My breastfeeding journey started over 9 years ago and it was a disaster!! Ps:this is a long story☺️
When I found out I was pregnant with my oldest I was ao excited to become a mum! The breastfeeding, the unmeasurable love, the friend for life La Di Da! As soon as he was born I tried to get him to latch and he tried but wasn’t happy! “He hated me! I wasn’t a real mum! He will never thrive” all these thoughts rushing through my mind! The nurse handed me a pre-mixed formula bottle and he drank it! I kept trying to breastfeed but he wouldn’t just scream and cry! I was so disappointed in myself. I started expressing milk with a hand pump and I hated it but I had to try my best for my baby. My mum was staying with us but had to leave after a month and then I was all alone! A new mum, taking care of my house, making food etc and I just couldn’t do it anymore so I stopped expressing and only did formula. I started feeling down and sad. I was depressed! I felt like a let down, like I wasn’t a good mum because I couldn’t feed my baby! I was a failure!
After all this mind mess we had alot of house mess, moving around from place to place till we moved to Mitcham, Southwest London where I met some lovely ladies, one which is my best friend till now. A few years passed and we decided to move up to Wolverhampton, West Midlands. My dad moved in with us from Portugal because he had cancer and we could help him better here in the UK. December 2016 he passed away and 4 days later I found out I was pregnant with the middle child. Yes, 4 days later! I was so sad and miserable. If only I’d done the test a few days earlier I could tell my dad. He would be so happy! It took me a few months to settle down and stop feeling sad and start getting excited about the pregnancy.
My second baby was born in July 2017 and I was determined to breastfeed him! I did for a few months while also expressing and giving him milk in a bottle. It was supposed to help me and make it easier but it didn’t! It was the opposite! He got used to the bottle because he didn’t have to work so much for the milk to come. So slowly my milk supply decreased and I was getting down again. This time I was sad about my dad passing, him not meeting baby number 2 and me still not succeeding with breastfeeding. The feeling of being a failure and a terrible mum came back! Luckily I had a bunch of ladies I’d met at playgroups that helped me and gave me loads of support & love!

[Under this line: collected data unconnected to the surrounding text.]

(* ===== verification/Jdwp.v ===== *)
(** * jdwp_service.c: debuggable processes and their trackers

    Every VM process announces its pid on a Unix socket and keeps the
    connection open; adbd keeps the list of announced pids, reports it to the
    "jdwp" and "track-jdwp" services, and passes one end of a socket pair to a
    process a debugger wants to reach.  The functions are those of the source,
    with the same lists, buffers and early returns. *)

From S2P Require Import Prelude Effects DList Os Sysdeps Wire Globals Fdevent Transport Sockets.

Abbreviation proc := (get (T := JdwpProcess)).

Abbreviation set_proc := (set (T := JdwpProcess)).

(** ** The list of pids as text *)

(** One step of the loop of [jdwp_process_list]: [room] bytes are left from [p]
    to [end]; [Some] of the text of the entry when it fits with its NUL. *)
Definition list_entry (pid room : Z) : option bytes :=
  let line := fmt_d pid ++ [10] in
  if Z.of_nat (length line) >=? room then None else Some line.

(** [jdwp_process_list(buffer, bufferlen)]: the bytes from [buffer] to [p]. *)
Definition jdwp_process_list (bufferlen : Z) : F bytes :=
  let fix walk (n : nat) (cur : ptr) (acc : bytes) : F bytes :=
    if bool_decide (cur = _jdwp_list) then mret acc else
    match n with
    | O => stop_with Diverge
    | S n' =>
        k ← proc cur;
        if jp_pid k <? 0 then walk n' (jp_next k) acc else
        match list_entry (jp_pid k) (bufferlen - Z.of_nat (length acc)) with
        | None => mret acc
        | Some line => walk n' (jp_next k) (acc ++ line)
        end
    end in
  h ← proc _jdwp_list;
  n ← global (fun g => size (procs g));
  acc ← walk n (jp_next h) [];
  (* [p[0] = 0] *)
  if Z.of_nat (length acc) <? bufferlen then mret acc else undef "write after the buffer".

(** The length in four hexadecimal digits, then the list. *)
Definition jdwp_process_list_msg (bufferlen : Z) : F bytes :=
  l ← jdwp_process_list (bufferlen - 4);
  mret (take 4 (fmt_04x (Z.of_nat (length l))) ++ l).

(** [sscanf(temp, "%04x", &pid)] on a string of four characters: white space,
    an optional sign and [0x], then hexadecimal digits; [Some] of the value
    stored for a result of 1. *)
Definition is_space (c : Z) : bool := (c =? 32) || ((9 <=? c) && (c <=? 13)).

Fixpoint skip_spaces (s : bytes) : bytes :=
  match s with
  | c :: s' => if is_space c then skip_spaces s' else s
  | [] => []
  end.

Fixpoint scan_hex (n : Z) (s : bytes) : Z :=
  match s with
  | c :: s' => match hex_digit c with Some d => scan_hex (16 * n + d) s' | None => n end
  | [] => n
  end.

Definition starts_hex (s : bytes) : bool :=
  match s with c :: _ => bool_decide (is_Some (hex_digit c)) | [] => false end.

Definition drop_0x (s : bytes) : bytes :=
  match s with
  | z :: x :: s' => if (z =? 48) && ((x =? 120) || (x =? 88)) then s' else s
  | _ => s
  end.

Definition sscanf_x (s : bytes) : option Z :=
  let item := take 4 (skip_spaces (cstr s)) in
  let '(neg, digits) :=
    match item with
    | c :: d => if c =? 45 then (true, d) else if c =? 43 then (false, d) else (false, item)
    | [] => (false, [])
    end in
  let digits := drop_0x digits in
  if starts_hex digits then
    let n := scan_hex 0 digits in Some (s32 (if (neg : bool) then - n else n))
  else None.

Section jdwp.
Context (sizeof_ptr : Z) (call : methods).

(** ** Trackers and the pid service *)

(** [jdwp_process_list_updated]: the new list goes to every tracker's peer. *)
Definition jdwp_process_list_updated : F unit :=
  buffer ← jdwp_process_list_msg 1024;
  list_scan (R := unit) (T := JdwpTracker) _jdwp_trackers_list (fun t =>
    p ← get_apacket;
    k ← sock t;
    call_enqueue call (sk_peer k) (set_len (Z.of_nat (length buffer)) (set_data buffer p));;
    mret None);;
  skip.

Definition jdwp_socket_close (s : ptr) : F unit :=
  k ← sock s;
  remove_socket s;;
  (if bool_decide (sk_peer k = NULL) then skip else
    set_sock (sk_peer k) (set_peer NULL);;
    call_close call (sk_peer k));;
  free_asocket s.

Definition jdwp_socket_enqueue (s : ptr) (p : pkt) : F Z :=
  put_apacket p;;
  k ← sock s;
  call_close call (sk_peer k);;
  mret (-1).

Definition get_pass (s : ptr) : F Z := must "dangling pointer" (fun st => jdwp_passes (rest st) !! s).

Definition jdwp_socket_ready (s : ptr) : F unit :=
  pass ← get_pass s;
  k ← sock s;
  if pass =? 0 then
    p ← get_apacket;
    l ← jdwp_process_list MAX_PAYLOAD;
    call_enqueue call (sk_peer k) (set_len (Z.of_nat (length l)) (set_data l p));;
    _ ← get_pass s;
    update (fun g => set_jdwp_passes (<[s := 1]> (jdwp_passes g)) g)
  else call_close call (sk_peer k).

Definition create_jdwp_service_socket : F ptr :=
  s ← new_asocket 136;
  if bool_decide (s = NULL) then mret NULL else
  update (fun g => set_jdwp_passes (<[s := 0]> (jdwp_passes g)) g);;
  install_local_socket s;;
  set_sock s (fun k => init_socket (sk_fd k) (sk_id k) jdwp_socket_enqueue_fn jdwp_socket_ready_fn
                         (sk_shutdown k) jdwp_socket_close_fn (sk_transport k) k);;
  mret s.

Definition jdwp_tracker_close (s : ptr) : F unit :=
  k ← sock s;
  (if bool_decide (sk_peer k = NULL) then skip else
    set_sock (sk_peer k) (set_peer NULL);;
    call_close call (sk_peer k));;
  remove_socket s;;
  zoom (unlink (T := JdwpTracker) s);;
  free_asocket s.

Definition jdwp_tracker_ready (s : ptr) : F unit :=
  t ← get (T := JdwpTracker) s;
  if tk_need_update t =? 0 then skip else
  p ← get_apacket;
  set (T := JdwpTracker) s (set_need_update 0);;
  l ← jdwp_process_list_msg MAX_PAYLOAD;
  k ← sock s;
  call_enqueue call (sk_peer k) (set_len (Z.of_nat (length l)) (set_data l p));;
  skip.

Definition jdwp_tracker_enqueue (s : ptr) (p : pkt) : F Z :=
  put_apacket p;;
  k ← sock s;
  call_close call (sk_peer k);;
  mret (-1).

Definition create_jdwp_tracker_service_socket : F ptr :=
  s ← new_asocket 160;
  if bool_decide (s = NULL) then mret NULL else
  alloc s {| tk_next := NULL; tk_prev := NULL; tk_need_update := 0 |};;
  zoom (link_before' (T := JdwpTracker) s _jdwp_trackers_list);;
  install_local_socket s;;
  set_sock s (fun k => init_socket (sk_fd k) (sk_id k) jdwp_tracker_enqueue_fn jdwp_tracker_ready_fn
                         (sk_shutdown k) jdwp_tracker_close_fn (sk_transport k) k);;
  set (T := JdwpTracker) s (set_need_update 1);;
  mret s.

(** ** Processes *)

Definition jdwp_process_free (p : ptr) : F unit :=
  if bool_decide (p = NULL) then skip else
  zoom (unlink (T := JdwpProcess) p);;
  k ← proc p;
  (if jp_socket k >=? 0 then
     os (adb_shutdown (jp_socket k));;
     os (adb_close (jp_socket k));;
     set_proc p (set_socket (-1))
   else skip);;
  (if bool_decide (jp_fde k = NULL) then skip else
     fdevent_destroy (jp_fde k);;
     set_proc p (set_fde NULL));;
  set_proc p (set_pid (-1));;
  for_each (take (Z.to_nat (jp_out_count k)) (jp_out_fds k)) (fun fd => os (adb_close fd);; skip);;
  set_proc p (fun k => set_out (jp_out_fds k) 0 k);;
  dealloc (T := JdwpProcess) p;;
  jdwp_process_list_updated.

Definition jdwp_process_alloc (socket : Z) : F ptr :=
  p ← calloc 72;
  if bool_decide (p = NULL) then mret NULL else
  alloc p {| jp_next := p; jp_prev := p; jp_pid := -1; jp_socket := socket; jp_fde := NULL;
             jp_in_buff := []; jp_in_len := 0; jp_out_fds := []; jp_out_count := 0 |};;
  fde ← fdevent_create sizeof_ptr socket (client_func jdwp_process_event_id) p;
  set_proc p (set_fde fde);;
  if bool_decide (fde = NULL) then dealloc (T := JdwpProcess) p;; mret NULL else
  assign fde (fun f => set_state (Z.lor (fde_state f) FDE_DONT_CLOSE) f);;
  set_proc p (fun k => set_out [] 0 (set_in (jp_in_buff k) 0 k));;
  zoom (link_before (T := JdwpProcess) p _jdwp_list);;
  fdevent_add fde FDE_READ;;
  mret p.

(** How a half of [jdwp_process_event] ends: it returns, falls through to the
    next half, or goes to [CloseProcess]. *)
Inductive after := Return | Next | CloseProcess.

(** [while (size > 0)]: the pid arrives in as many pieces as [recv] delivers;
    [in_buff] and [in_len] are updated after each. *)
Definition read_pid (p : ptr) (socket : Z) : F after :=
  loop (fun _ : unit =>
    k ← proc p;
    let size := 4 - jp_in_len k in
    if size <=? 0 then mret (inr Next) else
    a ← os (syscall (Recv socket size));
    match a with
    | Err e =>
        if e =? EINTR then mret (inl tt) else
        if e =? EAGAIN then mret (inr Return) else mret (inr CloseProcess)
    | Ok [] => mret (inr CloseProcess)
    | Ok bs =>
        set_proc p (fun k => set_in (take (Z.to_nat (jp_in_len k)) (jp_in_buff k) ++ bs)
                               (jp_in_len k + Z.of_nat (length bs)) k);;
        mret (inl tt)
    end) tt.

Definition announce (p : ptr) (socket : Z) : F after :=
  r ← read_pid p socket;
  match r with
  | Next =>
      k ← proc p;
      match sscanf_x (take 4 (jp_in_buff k)) with
      | None => mret CloseProcess
      | Some pid =>
          set_proc p (set_pid pid);;
          jdwp_process_list_updated;;
          mret Next
      end
  | _ => mret r
  end.

(** [for (;;)] on a connection whose pid is known: anything it sends is
    ignored, its end closes it. *)
Definition ignore_input (socket : Z) : M world after :=
  loop (fun _ : unit =>
    a ← syscall (Recv socket 32);
    match a with
    | Err e =>
        if e =? EINTR then mret (inl tt) else
        if e =? EAGAIN then mret (inr Return) else mret (inr CloseProcess)
    | Ok [] => mret (inr CloseProcess)
    | Ok _ => mret (inl tt)
    end) tt.

(** [for (;;) ret = sendmsg(...)]: [true] when the descriptor was sent. *)
Definition send_fd (socket fd : Z) : M world bool :=
  loop (fun _ : unit =>
    a ← syscall (Sendmsg socket fd);
    match a with
    | Ok _ => adb_close fd;; mret (inr true)
    | Err e => if e =? EINTR then mret (inl tt) else mret (inr false)
    end) tt.

(** [for (n = 1; n < out_count; n++) out_fds[n-1] = out_fds[n];] *)
Definition shift_out (count : Z) (l : list Z) : list Z :=
  take (Z.to_nat (count - 1)) (drop 1 l) ++ drop (Z.to_nat (Z.max 0 (count - 1))) l.

(** The [FDE_WRITE] half. *)
Definition pass_fd (p : ptr) : F after :=
  k ← proc p;
  if jp_out_count k <=? 0 then mret Return else
  fd ← must "out_fds" (fun _ => jp_out_fds k !! 0%nat);
  flags ← os (syscall (Getfl (jp_socket k)));
  match flags with
  | Err _ => mret CloseProcess
  | Ok flags =>
      r ← os (syscall (Setfl (jp_socket k) (clear flags O_NONBLOCK)));
      match r with
      | Err _ => mret CloseProcess
      | Ok _ =>
          sent ← os (send_fd (jp_socket k) fd);
          if negb sent then mret CloseProcess else
          set_proc p (fun k => set_out (shift_out (jp_out_count k) (jp_out_fds k)) (jp_out_count k) k);;
          r' ← os (syscall (Setfl (jp_socket k) flags));
          match r' with
          | Err _ => mret CloseProcess
          | Ok _ =>
              set_proc p (fun k => set_out (jp_out_fds k) (jp_out_count k - 1) k);;
              k' ← proc p;
              when (jp_out_count k' =? 0) (fdevent_del (jp_fde k') FDE_WRITE);;
              mret Return
          end
      end
  end.

Definition jdwp_process_event (socket events : Z) (p : ptr) : F unit :=
  a ← (if has events FDE_READ then
         k ← proc p;
         if jp_pid k <? 0 then announce p socket else os (ignore_input socket)
       else mret Next);
  b ← (match a with
       | Next => if has events FDE_WRITE then pass_fd p else mret Return
       | _ => mret a
       end);
  match b with
  | CloseProcess => jdwp_process_free p
  | _ => skip
  end.

(** [create_jdwp_connection_fd(pid)]: the debugger's end of a new socket pair,
    or -1. *)
Definition create_jdwp_connection_fd (pid : Z) : F Z :=
  r ← list_scan (T := JdwpProcess) _jdwp_list (fun p =>
    k ← proc p; mret (if jp_pid k =? pid then Some p else None));
  match r with
  | None => mret (-1)
  | Some p =>
      k ← proc p;
      if jp_out_count k >=? MAX_OUT_FDS then mret (-1) else
      fds ← os adb_socketpair;
      match fds with
      | Err _ => mret (-1)
      | Ok (fd0, fd1) =>
          set_proc p (fun k => set_out (take (Z.to_nat (jp_out_count k)) (jp_out_fds k) ++ [fd1])
                                 (jp_out_count k + 1) k);;
          k' ← proc p;
          when (jp_out_count k' =? 1) (fdevent_add (jp_fde k') FDE_WRITE);;
          mret fd0
      end
  end.

(** ** The control socket *)

Definition JDWP_CONTROL_NAME : bytes := 0 :: str "jdwp-control".

(** [sizeof(addr.sun_path)] *)
Definition maxpath : Z := 108.

Definition jdwp_control_init (sockname : bytes) : F Z :=
  if Z.of_nat (length sockname) >=? maxpath then mret (-1) else
  a ← os (syscall Socket);
  match a with
  | Err _ => mret (-1)
  | Ok s =>
      if s <? 0 then mret (-1) else
      b ← os (syscall (Bind s sockname));
      match b with
      | Err _ => os (adb_close s);; mret (-1)
      | Ok _ =>
          l ← os (syscall (Listen s 4));
          match l with
          | Err _ => os (adb_close s);; mret (-1)
          | Ok _ =>
              update (fun g => set_jdwp_control {| jc_listen_socket := s; jc_fde := jc_fde (jdwp_control g) |} g);;
              fde ← fdevent_create sizeof_ptr s (client_func jdwp_control_event_id) NULL;
              update (set_jdwp_control {| jc_listen_socket := s; jc_fde := fde |});;
              if bool_decide (fde = NULL) then os (adb_close s);; mret (-1) else
              fdevent_add fde FDE_READ;;
              os (close_on_exec s);;
              mret 0
          end
      end
  end.

(** [do ... while (s < 0)]: [continue] goes to the test, which is true then. *)
Definition jdwp_accept (listen_socket : Z) : M world (option Z) :=
  loop (fun _ : unit =>
    a ← adb_socket_accept listen_socket;
    match a with
    | Ok s => mret (if s <? 0 then inr None else inr (Some s))
    | Err e => if e =? EINTR then mret (inl tt) else mret (inr None)
    end) tt.

Definition jdwp_control_event (events : Z) : F unit :=
  if has events FDE_READ then
    c ← global jdwp_control;
    r ← os (jdwp_accept (jc_listen_socket c));
    match r with
    | None => skip
    | Some s => jdwp_process_alloc s;; skip
    end
  else skip.

Definition init_jdwp : F Z :=
  zoom (list_init (T := JdwpProcess) _jdwp_list);;
  zoom (list_init (T := JdwpTracker) _jdwp_trackers_list);;
  jdwp_control_init JDWP_CONTROL_NAME.
End jdwp.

I thought I was done having kids but obviously God had other plans! So 2019 I found out I was pregnant and to my surprise a girl!! Another chance to breastfeed and hopefully do it right!! Baby was born during a pandemic lockdown and against all odds she latched on and stayed on! She was a breastfeeding superstar lol!
Baby is 9months old already and still breastfeeding!! She hates pacifier and bottles! She’s doing amazing and so are the boys! I did the best I could and even though I thought it wasn’t enough, It was! I wasn’t a failure! And I’m a great mum!!!
I hope to inspire and support other mums as much as I can to breastfeed and to make sure that if that isn’t possible, to make sure they don’t feel the same I did!! The fact that you are doing the best for your baby, no matter what it is, means you are an amazing mum!!! You rock!! Breastfeeding is not easy! It is not natural to everyone! Post partum depression is real and anyone can have it!!! And everyone needs help & support!!